Background information
- Born: October 12, 1977 (age 48)
- Origin: Trenton, New Jersey, U.S.
- Genres: Psychedelic rock, Country rock, Jazz rock, Surf rock
- Occupation(s): Musician, composer
- Instrument(s): Guitar, Pedal steel guitar, Bass guitar, Vocals
- Website: www.scottmetzger.com

= Scott Metzger =

American guitarist

Scott Metzger (born October 12, 1977) is an American guitarist. His work touches on many styles including psychedelic rock, soul, country, jazz, and surf rock. His collaborations with other artists include Phil Lesh, Billy Martin, John Scofield, Branford Marsalis, John Medeski, Nels Cline, Joe Russo, John Mayer, Oteil Burbridge, Warren Haynes, Shooter Jennings, LaLa Brooks of The Crystals, Trixie Whitley, Nicole Atkins, Anders Osborne, Dean Ween, Russ Lawton, Ray Paczkowski, Mark Rechler's Circus Mind, Circles Around the Sun, the Stanton Moore trio, and Umphrey's McGee. Metzger is a full-time member of Joe Russo's Almost Dead since its inception in 2013; he also continues to play with other artists.

== Biography ==
Metzger was born in Trenton, New Jersey, and began playing guitar in his teens. He was raised in Lambertville, New Jersey, and attended the prestigious jazz program at William Paterson University.
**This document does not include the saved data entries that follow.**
(** What the adapter methods do to the set of attached adapters:
    [delete_adapters] attaches nothing and, when it returns, the name it
    was given is not attached; [load_lora_weights] attaches at most the
    adapter it names; the other methods leave the set as it is.  Nothing is
    said of what [get_list_adapters()] yields. *)
Class PipelineLaws (pstate : Type) `{Pipeline pstate} : Prop := {
  get_list_adapters_spec p :
    attached (get_list_adapters p).2 = attached p;
  delete_adapters_spec a p :
    attached (delete_adapters a p).2 ⊆ attached p /\
    (is_ok (delete_adapters a p).1 = true -> a ∉ attached (delete_adapters a p).2);
  disable_lora_spec p :
    attached (disable_lora p).2 = attached p /\
    (is_ok (disable_lora p).1 = true -> lora_enabled (disable_lora p).2 = false);
  load_lora_weights_spec ref name p :
    attached (load_lora_weights ref name p).2 ⊆ attached p ∪ {[name]};
  set_adapters_spec names ws p :
    attached (set_adapters names ws p).2 = attached p;
  pipe_call_spec args p :
    attached (pipe_call args p).2 = attached p
}.

(** The single handle through which the program reaches the pipeline:
    the module-level [pipe_qwen], also what [load_lora_opt] receives as
    [pipe]. *)
Inductive pipe_ref : Set := pipe_qwen.

(** ** The rest of the outside world

    The outcome of each call to the standard library, to [requests], [torch],
    [uuid] and PIL.  Calls whose outcome may differ from one time to the next
    are indexed by a counter that advances with every such call. *)
Record Ext := {
  x_entropy : nat -> Z;
  x_manual_seed : Z -> res unit;
  x_time : nat -> float;
  x_fmt_2f : float -> string;
  x_uuid4 : nat -> string;
  x_urlparse_path : string -> res string;
  x_mkdtemp : nat -> res string;
  x_http_get : nat -> string -> res response;
  x_open_wb : nat -> string -> res unit;
  x_write : nat -> string -> string -> res unit;
  x_close : nat -> string -> res unit;
  x_image_save : nat -> image -> string -> res unit;
  x_zip_open : nat -> string -> res unit;
  x_zip_write : nat -> string -> string -> res unit;
  x_zip_close : nat -> string -> res unit
}.

(** [MAX_SEED = np.iinfo(np.int32).max] *)
Definition MAX_SEED : Z := 2147483647.
Definition MAX_IMAGE_SIZE : Z := 2048.

(** ** The state of the process and the monad of the program *)

Section Program.

Context {pstate : Type} `{Pipeline pstate}.
Variable X : Ext.

(** One line of the log: the call, whether it returned, and the pipeline
    state it left. *)
Record entry := Entry {
  ev : event;
  ok : bool;
  snap : pstate
}.

(** The shared pipeline, the part of the file system the program touches,
    and the counter of the calls to the outside.  [w_files] holds the files
    that the program names itself: the images, the archives and the content
    of the temporary directories.  What the library keeps of its own (the
    weights it fetches into its cache when given a registry reference) is
    part of the state of the pipeline. *)
Record world := World {
  w_pipe : pstate;
  w_dirs : gset string;
  w_files : gmap string content;
  w_tick : nat
}.

(** A computation gives a value or an exception, the new state of the
    process, and the log of the calls it made, in order. *)
Definition M (A : Type) : Type := world -> res A * world * list entry.

Definition res_of {A} (o : res A * world * list entry) : res A := o.1.1.
Definition world_of {A} (o : res A * world * list entry) : world := o.1.2.
Definition log_of {A} (o : res A * world * list entry) : list entry := o.2.

Definition ret {A} (a : A) : M A := fun w => (Ok a, w, []).

Definition raise {A} (e : exn) : M A := fun w => (Raise e, w, []).

Definition bind {A B} (c : M A) (k : A -> M B) : M B :=
  fun w =>
    match c w with
    | (Ok a, w1, l1) =>
        match k a w1 with
        | (r, w2, l2) => (r, w2, l1 ++ l2)
        end
    | (Raise e, w1, l1) => (Raise e, w1, l1)
    end.

#[global] Instance M_ret : MRet M := @ret.
#[global] Instance M_bind : MBind M := fun A B k c => bind c k.

(** [try: body finally: fin] *)
Definition try_finally {A} (body : M A) (fin : M unit) : M A :=
  fun w =>
    match body w with
    | (r, w1, l1) =>
        match fin w1 with
        | (Ok _, w2, l2) => (r, w2, l1 ++ l2)
        | (Raise e, w2, l2) => (Raise e, w2, l1 ++ l2)
        end
    end.

(** [for x in l: f(x)] *)
Fixpoint for_each {A} (f : A -> M unit) (l : list A) : M unit :=
  match l with
  | [] => ret tt
  | x :: rest => f x;; for_each f rest
  end.

(** [for i, x in enumerate(l): f(i, x)], counting from [i]. *)
Fixpoint for_enumerate {A} (f : nat -> A -> M unit) (i : nat) (l : list A) : M unit :=
  match l with
  | [] => ret tt
  | x :: rest => f i x;; for_enumerate f (S i) rest
  end.

(** [[f(x) for x in l]] *)
Fixpoint list_comp {A B} (f : A -> M B) (l : list A) : M (list B) :=
  match l with
  | [] => ret []
  | x :: rest => y ← f x; ys ← list_comp f rest; ret (y :: ys)
  end.

Definition lift {A} (r : res A) : M A := fun w => (r, w, []).

(** A method call on the shared pipeline: it changes the state of the
    pipeline and none of the files of [w_files]. *)
Definition pipe_op {A} (e : event) (f : pstate -> res A * pstate) : M A :=
  fun w =>
    match f (w_pipe w) with
    | (r, p) =>
        (r, World p (w_dirs w) (w_files w) (w_tick w), [Entry e (is_ok r) p])
    end.

(** A call to the rest of the outside world; [upd] is what a call that
    returns does to the file system. *)
Definition env_op {A} (e : event) (f : nat -> res A)
    (upd : A -> world -> gset string * gmap string content) : M A :=
  fun w =>
    let r := f (w_tick w) in
    let fs := match r with Ok a => upd a w | Raise _ => (w_dirs w, w_files w) end in
    (r, World (w_pipe w) fs.1 fs.2 (S (w_tick w)),
     [Entry e (is_ok r) (w_pipe w)]).

Definition same_fs {A} (_ : A) (w : world) : gset string * gmap string content :=
  (w_dirs w, w_files w).

Definition put_file (path : string) (c : content) (w : world)
    : gset string * gmap string content :=
  (w_dirs w, <[path := c]> (w_files w)).

(** The pipeline methods, called through a handle. *)
Definition m_get_list_adapters (pipe : pipe_ref) : M (list string) :=
  pipe_op EGetListAdapters get_list_adapters.
Definition m_delete_adapters (pipe : pipe_ref) (a : string) : M unit :=
  pipe_op (EDeleteAdapters a) (delete_adapters a).
Definition m_disable_lora (pipe : pipe_ref) : M unit :=
  pipe_op EDisableLora disable_lora.
Definition m_load_lora_weights (pipe : pipe_ref) (ref adapter_name : string) : M unit :=
  pipe_op (ELoadLoraWeights ref adapter_name) (load_lora_weights ref adapter_name).
Definition m_set_adapters (pipe : pipe_ref) (names : list string) (ws : list float) : M unit :=
  pipe_op (ESetAdapters names ws) (set_adapters names ws).
Definition m_pipe_call (pipe : pipe_ref) (args : call_args) : M (list image) :=
  pipe_op (EPipeCall args) (pipe_call args).

(** [random.randint(lo, hi)]: a draw from the inclusive range. *)
Definition randint_value (lo hi : Z) (raw : Z) : Z := (lo + raw mod (hi - lo + 1))%Z.
Definition randint (lo hi : Z) : M Z :=
  env_op (ERandint lo hi) (fun t => Ok (randint_value lo hi (x_entropy X t))) same_fs.

(** [torch.Generator(device).manual_seed(seed)] *)
Definition manual_seed (seed : Z) : M generator :=
  env_op (EManualSeed seed)
    (fun _ => match x_manual_seed X seed with
              | Ok _ => Ok (Generator seed)
              | Raise e => Raise e
              end) same_fs.

(** [time.time()] *)
Definition time_time : M float :=
  env_op ETime (fun t => Ok (x_time X t)) same_fs.

(** [str(uuid.uuid4())] *)
Definition uuid4_str : M string :=
  env_op EUuid4 (fun t => Ok (x_uuid4 X t)) same_fs.

(** [urlparse(url).path] *)
Definition urlparse_path (url : string) : M string := lift (x_urlparse_path X url).

(** [tempfile.mkdtemp()] *)
Definition mkdtemp : M string :=
  env_op EMkdtemp (x_mkdtemp X) (fun d w => ({[d]} ∪ w_dirs w, w_files w)).

(** [shutil.rmtree(d, ignore_errors=True)]: the directory and the files
    below it are gone afterwards. *)
Definition rmtree (d : string) : M unit :=
  env_op (ERmtree d) (fun _ => Ok tt)
    (fun _ w => (w_dirs w ∖ {[d]},
                 filter (fun kv => startswith (d +:+ "/") kv.1 = false) (w_files w))).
He has performed at music festivals worldwide, including the Montreux Jazz Festival, Newport Jazz Festival, Newport Folk Festival, the New Orleans Jazz & Heritage Festival, Bonaroo, as well as many of the most famous & historic venues in the world, including Carnegie Hall, The Fillmore in San Francisco, Ancienne Belgique (Brussels, Belgium), The Blue Note (New York), Ryman Auditorium, Red Rocks Amphitheatre, Fox Theatre Oakland, Lincoln Center, and the Capitol Theatre.